Critics’ Picks

Chicago

Gordon Hall

DOCUMENT
1709 West Chicago avenue
November 8–December 21, 2019

“Can I make sculptures that are dances?” Gordon Hall asked in a 2013 text. The sculptures in “Uselessness”—nine simplified forms rigorously fashioned from cast concrete, poplar, and carved brick—answer affirmatively. In an exhibition earlier this year at the Portland Institute for Contemporary Art, for which these works were commissioned, each sculpture correlated with a performance. Some called for physical contact between the performer and the object—for example, the artist perched in the carved space of Sitting (Brick Object) (III) (all works 2019). Others were more associative, as in the slow melt of an ice block shaped like a soda can in oblique response to Shim (White), a low, slanted form embellished with eight raised lines and a round hole. Such interactions display Hall’s politics of abstraction, contending that objects can model more generous ways for humans to encounter and care for one another. While, for the artist, these object lessons might most urgently pertain to the politics of gender, their sculptures insist on openness; viewers looking for a clear position on current events will be frustrated. Part of the artist’s program is to produce a more generous political future by welcoming forms that evade existing categories.
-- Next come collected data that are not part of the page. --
Lemma wp_event_lines f fin : ∀ pds n content w log,
  Forall (λ pd, event_ok pd.1 pd.2) pds → 0 ≤ n → n + Z.of_nat (length pds) + 2 ≤ int64_max →
  wp (publish_lines E ctx_err None (event_lines pds.*1 ++ done_lines fin) [] content)
    (λ err s', err = None ∧ ∃ cs, stream (r_log s') = stream log ++ cs ∧ map untimed cs = expected f n pds content)
    (RState w (Some (at_number f n false)) log).
Proof.
  induction pds as [|[p d] pds IH]; intros n content w log Hall H0 Hn.
  - cbn [event_lines fmap list_fmap flat_map app]. destruct fin; cbn [done_lines].
    + apply wp_line. rewrite bool_decide_eq_false_2 by (vm_compute; done). cbn [HasPrefix]. 
      change (HasPrefix (data_line "[DONE]") "data:") with true. cbn [app].
      replace (TrimSpace (TrimPrefix (data_line "[DONE]") "data:")) with "[DONE]"%string by (vm_compute; reflexivity).
      apply wp_line. rewrite bool_decide_eq_true_2 by done. unfold flushFrame.
      replace (TrimSpace (String.concat (String lf "") ["[DONE]"%string])) with "[DONE]"%string by (vm_compute; reflexivity).
      rewrite bool_decide_eq_false_2, bool_decide_eq_true_2 by done. apply wp_bind, wp_final_open; [done|lia|].
      intros t w'. apply wp_ret. cbn [fst snd publish_lines]. apply wp_bind. unfold flushFrame. apply wp_ret.
      apply wp_final_shut; [lia|lia|]. intros w''. split; [done|]. eexists. cbn [r_log]. rewrite stream_snoc. split; [done|].
      done.
    + cbn [publish_lines]. apply wp_bind. unfold flushFrame. apply wp_ret. apply wp_final_open; [done|lia|].
      intros t w'. split; [done|]. eexists. cbn [r_log]. rewrite stream_snoc. by split.
  - apply Forall_cons in Hall as [Hp Hall]. cbn [fst snd] in Hp. cbn [length] in Hn.
    destruct (ev_open _ _ Hp) as [u Hu]. destruct (ev_close _ _ Hp) as [v Hv].
    destruct (data_line_trim p "{" u "}" v Hu Hv eq_refl eq_refl) as (T1 & T2 & T3).
    change (event_lines ((p, d) :: pds).*1 ++ done_lines fin) with (data_line p :: EmptyString :: (event_lines pds.*1 ++ done_lines fin)).
    apply wp_line. rewrite bool_decide_eq_false_2 by done. change (HasPrefix (data_line p) "data:") with true. cbn [app]. rewrite T2.
    apply wp_line. rewrite bool_decide_eq_true_2 by done. unfold flushFrame. change (String.concat (String lf "") [p]) with p. rewrite T1.
    rewrite bool_decide_eq_false_2 by (by rewrite Hu). rewrite bool_decide_eq_false_2 by (by rewrite Hu).
    rewrite (ev_delta _ _ Hp). rewrite bool_decide_eq_true_2 by done. cbn [negb].
    apply wp_bind. unfold with_fanout. apply wp_bind, wp_get_fan. cbn [r_fan]. apply wp_bind, wp_new; [done|lia|]. intros t w1.
    apply wp_publish. intros w2. apply wp_ret. cbn [fst snd].
    eapply wp_mono; [|apply IH; [done|lia|lia]]. intros err s' [-> (cs & Hs & Hcs)]. split; [done|].
    rewrite stream_snoc, <-app_assoc in Hs. eexists. split; [exact Hs|]. cbn [app map expected]. by rewrite Hcs.
Qed.
End exact.
(** *** Records of the task *)

(** The store's error is ignored. *)
Definition persistTaskState (h : Handler) (taskID agentName status errMsg : string) (s : Chat) : Chat :=
  if hc_store h && negb (bool_decide (taskID = EmptyString)) then
    let '(t, s) := chat_s s in
    let '(_, st) := Save (chat_ctx s) (Build_TaskState taskID EmptyString agentName status t errMsg) (cs_store s) in
    set_cs_store st s
  else s.

Definition chat_auditor : option Auditor := Some {| au_events := true; au_senderID := "gateway.chat" |}.

Definition route_event (req : InferenceRequest) (t : Z) : AuditEvent :=
  {| ae_TraceID := ir_TraceID req; ae_SessionID := ir_SessionID req; ae_TaskID := ir_TaskID req; ae_ParentTaskID := "";
     ae_ToolCallID := ""; ae_Event := "route"; ae_Actor := "gateway.chat"; ae_Level := ""; ae_Status := "running"; ae_Error := "";
     ae_Data := print (JObj [("model_alias", jstring (ir_ModelAlias req)); ("stream", JBool (ir_Stream req))]%string);
     ae_TimestampMs := t |}.

Definition recordRouteAudit (h : Handler) (req : InferenceRequest) (s : Chat) : Chat :=
  if hc_sender h then
    let '(t, s) := chat_ms s in
    let x := cs_sender s in
    let '(_, b, lines) := RecordEvent chat_auditor 0 (chat_ctx s) (route_event req t) (sn_bus x) in
    set_cs_sender (add_lines lines (set_sn_bus b x)) s
  else s.

(** *** Running the request *)

(** [sender.PublishChunk], as the handler sees it. *)
Definition publish_chunk (chunk : StreamChunk) (s : Chat) : option error * Chat := on_sender (PublishChunk tick (chat_ctx s) chunk) s.

(** The environment of the inference loop; without tools there is no executor
    and no gate, and the loop does not reach for them. *)
Definition chat_env (h : Handler) (p : @Provider W InferenceRequest reader) (wrapFinal tools : bool) : env Chat :=
  Env Chat
    (λ req, on_chat_world (runtime_predict p wrapFinal req))
    (λ call s, if tools then on_chat_world (ExecuteCall clock_ms (skillRegistry h) call) s
               else ((Build_ToolResult "" "" false "" "" 0, Some (new_error "nil executor")), s))
    (if tools then (λ (g : gate W) r timeout s, on_chat_world (g r timeout) s) <$> approvalGate h else None)
    (Some publish_chunk)
    chat_ms.
(** * The [movable] action of svelte-put: drag, clamp and session engine

    A shallow embedding of [packages/actions/movable/src/movable.ts].

    Conventions of the embedding:
    - JavaScript numbers are doubles.  The move handler comes twice: with
      exact rational arithmetic ([onMouseMove], on which the properties of
      its control flow are stated) and with the result of every operation
      rounded ([onMouseMoveR]; with [round64] for the rounding it is the
      arithmetic of the program, on which the properties of the numbers it
      writes are stated).  Equalities between numbers are stated with [==].
    - [querySelectorAll] throws on a string that is not a selector.  The
      functions whose name ends in [T] return an [Outcome], the world they
      leave and whether they returned or threw; the ones without are the
      program on parameters whose [ignore] is absent, empty or a selector.
    - The closure variables of one call of [movable] are the record
      [Closure]; the part of the page the closure reads and writes is the
      record [Page].  Every function of the source takes and returns a
      [World], the pair of both.
    - A DOM element is named by its address in the document tree (the list
      of child indices from the root), so that "is a descendant of" is
      "has a proper prefix".
    - [input] lives in [./utils], which is not part of the module under
      study: it is a parameter of the development.
    - The layout engine is an input: a [mousemove] comes with the
      rectangles and window size read while it is handled, a [mousedown]
      with the computed style of the node.
    - The [detail.position] of a dispatched event is recorded as it is at
      the time of the dispatch. *)

From Stdlib Require Import QArith Qabs Lqa Qminmax Qround Qpower Qreduction.
From Stdlib Require Import PrimFloat FloatOps.
From stdpp Require Import base option list gmap strings.

Local Open Scope Q_scope.

(** ** The page *)

Abbreviation Elem := (list nat).

(** [Node.contains]: [anc] is [e] or one of its ancestors. *)
Fixpoint contains (anc e : Elem) : bool :=
  match anc, e with
  | [], _ => true
  | a :: anc', b :: e' => Nat.eqb a b && contains anc' e'
  | _ :: _, [] => false
  end.

Definition isSameNode (a b : Elem) : bool := bool_decide (a = b).

Definition descendant_of (anc e : Elem) : bool :=
  contains anc e && negb (isSameNode anc e).

Record Document := mkDocument {
  body : Elem;
  all_elements : list Elem;
  selector_matches : string -> Elem -> bool
}.

(** [root.querySelectorAll(sel)]: the descendants of [root] (never [root]
    itself) that match [sel], in document order. *)
Definition querySelectorAll (d : Document) (root : Elem) (sel : string) : list Elem :=
  List.filter (fun e => descendant_of root e && selector_matches d sel e)
              (all_elements d).

(** A [DOMRect]; [top], [left], [bottom] and [right] are derived from the
    origin and the size as they are for the box of an element, whose width
    and height are not negative. *)
Record DOMRect := mkRect { r_x : Q; r_y : Q; r_width : Q; r_height : Q }.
In “Uselessness,” Hall’s first solo commercial gallery exhibition in Chicago, the artist does not perform. It is tempting to frame Hall’s absence as an abdication, a cynical abandonment of these sculptures to their commercial fates. Yet this decision also reflects the ripening of their philosophy of objecthood, which is traceable in OVER-BELIEFS (2019), a collection of the artist’s writings published by PICA and available at Document. Refusing to perform, Hall highlights the power of objects with seemingly ambiguous functions to evoke movement and elicit specific political effects, even when separated from their maker or the performing body. Hall has entrusted viewers with their objects, and trusts the objects to solicit care from us.